After spending seven months in deep remorse after she had accidently overdosed a fragile baby, Kimberly Hiatt committed suicide in April.
The incident took place on 14th September when Hiatt suddenly realized that she’d overdosed a baby with 10 times more than what she was supposed to give.
She rushed to a nearby staff at the Cardiac Intensive Care Unit and told what had just happened. A fellow nurse told the investigators in a statement, “It was in the line of, ‘Oh my God, I have given too much calcium.’”
According to the public investigation records, in Hiatt’s 24 years of career, she had not made a single serious medical mistake apart from this one in which she dispensed 1.4 grams of calcium chloride insead of the correct dose of 140 milligrams.
Kim’s partner and co-parent of their two children, 18-year-old Eli and 16-year-old Sydney, Lyn Hiatt said, “She was devastated, just devastated.”
The mistake, although she had admitted it, got her fired from the hospital and also triggered a state nursing commission investigation.
On 3rd April, Kim committed suicide at the age of 50.
Hiatt’s dismissal and her death raised many eyebrows and brought the term “second victim”, which was coined by Dr. Albert Wu a decade ago, back to memory.
According to Dr. Wu, a medical mistake actually results in twin casualties - one of the patient or the person hurt and the second is the one who has to live with the aftermath of making the mistake.
Whereas ample attention is given to the primary victim, which is how it should be, more often than not the second victim is ignored. Stats say that doctors, nurses and other medical workers who commit errors are often left traumatized.
They experience anxiety, sleeping problems, lack of confidence in their professional abilities, depression which could ultimately drive them to suicide.

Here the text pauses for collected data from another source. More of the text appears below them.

(** ** Resolving *)

Section resolver.
(** [resolver.Reader] and [resolver.Credentials], which may be nil. *)
Variables (configured : bool) (Cluster : ResourceID → option DatabaseCluster) (ReadSnapshot : ResourceID → option TopologySnapshot)
  (Credentials : DatabaseCluster → result error OperationCredentials).
(** What the loop over the instances has found. *)
Record Found : Type := mkFound { fd_primary : DatabaseInstance; fd_target : DatabaseInstance; fd_explicit : DatabaseInstance; fd_count : Z }.
Definition instance_step (request : Request) (cluster : DatabaseCluster) (found : Found) (instance : DatabaseInstance) : result error Found :=
  _ ← reject ((inst_ClusterID instance != cluster_ResourceID cluster) || (inst_Engine instance != cluster_Engine cluster) ||
              negb (ValidResourceID (inst_ResourceID instance)))
        (newError "topology contains an instance outside the selected cluster inventory");
  let '(primary, count) :=
    match rq_Plan request with
    | Some plan => (if inst_ResourceID instance == plan_SourceID plan then instance else fd_primary found, fd_count found)
    | None => if inst_Role instance == RolePrimary then (instance, fd_count found + 1) else (fd_primary found, fd_count found)
    end in
  Ok (mkFound primary (if inst_ResourceID instance == rq_TargetID request then instance else fd_target found)
        (if inst_ResourceID instance == rq_SourceID request then instance else fd_explicit found) count).
Definition plan_resources (request : Request) : result error unit :=
  match rq_Plan request with
  | None => Ok tt
  | Some plan =>
      _ ← reject (negb (ValidResourceID (plan_SourceID plan)) || negb (ValidResourceID (plan_TargetID plan)) ||
                  (plan_TargetID plan != rq_TargetID request)) (newError "operation plan resources are invalid for verification");
      reject ((plan_SourceID plan == plan_TargetID plan) && (opn_Kind (rq_Operation request) != OperationPowerShutdown))
        (newError "operation plan source and target must differ")
  end.
(** An automatic failover names its source, which must be failed. *)
Definition explicit_source (request : Request) (snapshot : TopologySnapshot) (source : DatabaseInstance) : result error DatabaseInstance :=
  _ ← reject (negb (ValidResourceID (rq_SourceID request)) || (inst_ResourceID source == ""))
        (newError "automatic failover source is not in the selected cluster inventory");
  _ ← require (failing_state (inst_Health source)) (newError "automatic failover source is not failed");
  _ ← require (resolverCurrentDatabaseFailureProbe snapshot (inst_ResourceID source))
        (newError "automatic failover source has no current database-failure evidence");
  _ ← reject (existsb (λ instance, (inst_Role instance == RolePrimary) && (inst_ResourceID instance != inst_ResourceID source))
                (topo_Instances snapshot))
        (newError "automatic failover is blocked because another primary is already observed");
  Ok source.
Definition resolve_primary (request : Request) (snapshot : TopologySnapshot) (found : Found) : result error DatabaseInstance :=
  if bool_decide (is_Some (rq_Plan request)) then
    _ ← reject (inst_ResourceID (fd_primary found) == "") (newError "operation plan source is not in the selected cluster inventory");
    Ok (fd_primary found)
  else if (opn_Kind (rq_Operation request) == OperationFailover) && (rq_SourceID request != "") then
    explicit_source request snapshot (fd_explicit found)
  else if opn_Kind (rq_Operation request) == OperationFormerPrimaryRejoin then
    match resolveFormerPrimaryRejoinPrimary snapshot (fd_target found) with
    | Some primary => Ok primary
    | None => Err (newError "exactly one current primary is required")
    end
  else
    _ ← require (fd_count found =? 1) (newError "exactly one current primary is required");
    Ok (fd_primary found).
Definition resolve_snapshot (captured : option TopologySnapshot) (cluster : DatabaseCluster) : result error TopologySnapshot :=
  match (match captured with Some snapshot => Some snapshot | None => ReadSnapshot (cluster_ResourceID cluster) end) with
  | None => Err (newError "a current topology observation is required")
  | Some snapshot =>
      _ ← reject (IsZero (topo_ObservedAt snapshot)) (newError "a current topology observation is required");
      _ ← reject (topo_ClusterID snapshot != cluster_ResourceID cluster) (newError "topology observation belongs to another cluster");
      Ok snapshot
  end.
Definition resolve_cluster (ctx : option error) (request : Request) : result error DatabaseCluster :=
  match ctx with
  | Some e => Err e
  | None =>
      _ ← require configured (newError "operation resolver is not configured");
      _ ← require (ValidResourceID (opn_ClusterID (rq_Operation request))) (newError "operation cluster ID is invalid");
      _ ← require (ValidResourceID (rq_TargetID request)) (newError "operation target ID is invalid");
      _ ← reject (rejectsEndpointParameters (rq_Parameters request))
            (newError "endpoint parameters are not accepted; select inventory resources by UUID");
      _ ← reject ((rq_SourceID request != "") && ((opn_Kind (rq_Operation request) != OperationFailover) ||
                                                 (opn_RequestedBy (rq_Operation request) != AutomaticRecoveryActor)))
            (newError "explicit operation source is reserved for automatic failover");
      match Cluster (opn_ClusterID (rq_Operation request)) with
      | None => Err (newError "selected cluster does not exist")
      | Some cluster =>
          _ ← reject (cluster_Engine cluster != opn_Engine (rq_Operation request))
                (newError "operation engine does not match the selected cluster");
          Ok cluster
      end
  end.
Definition resolve_credentials (cluster : DatabaseCluster) : result error OperationCredentials :=
  match Credentials cluster with
  | Err e => Err (wrapError "resolve operation credentials: " e)
  | Ok credentials =>
      _ ← reject (TrimSpace (cr_Username (oc_Administrative credentials)) == "") (newError "resolved operation credentials have no username");
      _ ← reject (operationRequiresReplicationCredentials (cluster_Engine cluster) &&
                  (TrimSpace (cr_Username (oc_Replication credentials)) == "")) (newError "resolved replication credentials have no username");
      Ok credentials
  end.
Definition resolved_request (request : Request) (cluster : DatabaseCluster) (snapshot : TopologySnapshot) (primary target : DatabaseInstance)
    (credentials : OperationCredentials) : Request :=
  request <| rq_Credentials := oc_Administrative credentials |> <| rq_ReplicationCredentials := oc_Replication credentials |>
    <| rq_Resolved := Some (mkMySQLOperation
         (mkResolved (opn_ResourceID (rq_Operation request)) (rq_AutomaticFailureIncidentAt request) cluster snapshot primary target
            (match rq_Plan request with Some plan => plan_Digest plan | None => "" end) "")
         "" (oc_Administrative credentials) (oc_Replication credentials)) |>.
Definition resolve (ctx : option error) (request : Request) (captured : option TopologySnapshot) : result error Request :=
  cluster ← resolve_cluster ctx request;
  snapshot ← resolve_snapshot captured cluster;
  _ ← plan_resources request;
  found ← for_each (instance_step request cluster) (mkFound zero_DatabaseInstance zero_DatabaseInstance zero_DatabaseInstance 0)
            (topo_Instances snapshot);
  primary ← resolve_primary request snapshot found;
  let target := fd_target found in
  _ ← reject (inst_ResourceID target == "") (newError "target is not in the selected cluster inventory");
  _ ← reject (negb (bool_decide (is_Some (rq_Plan request))) && (inst_ResourceID target == inst_ResourceID primary) &&
              (opn_Kind (rq_Operation request) != OperationPowerShutdown)) (newError "target must differ from the current primary");
  credentials ← resolve_credentials cluster;
  Ok (resolved_request request cluster snapshot primary target credentials).
Definition Resolve (ctx : option error) (request : Request) : result error Request := resolve ctx request None.
Definition ResolveCaptured (ctx : option error) (request : Request) (snapshot : TopologySnapshot) : result error Request :=
  resolve ctx request (Some snapshot).
(** The snapshot a workflow captured is used, when there is one. *)
Definition resolveCapturedOperation (ctx : option error) (request : Request) (observation : ObservationToken) : result error Request :=
  if topo_ClusterID (ot_Snapshot observation) != "" then ResolveCaptured ctx request (ot_Snapshot observation) else Resolve ctx request.
End resolver.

It should be noted that it is still not clear whether the child, who was critically ill, actually died of the overdose given by mistake. However, the mistake did exacerbate cardiac dysfunction, according to a statement by cardiologist Dr. Harris P. Baden, who cared for Kaia. State lawyers, however, said the child’s fragile condition and poor prognosis would have made it difficult to prove legally that the overdose caused her death five days later, records show.
Nonetheless, Hiatt was escorted out of the hospital and ultimately dismissed. Hence, as much as efforts to reduce medical errors to a minimum should be carried out, the caregivers must also be considered as a part of the accident, sharing if not equal but paramount grief.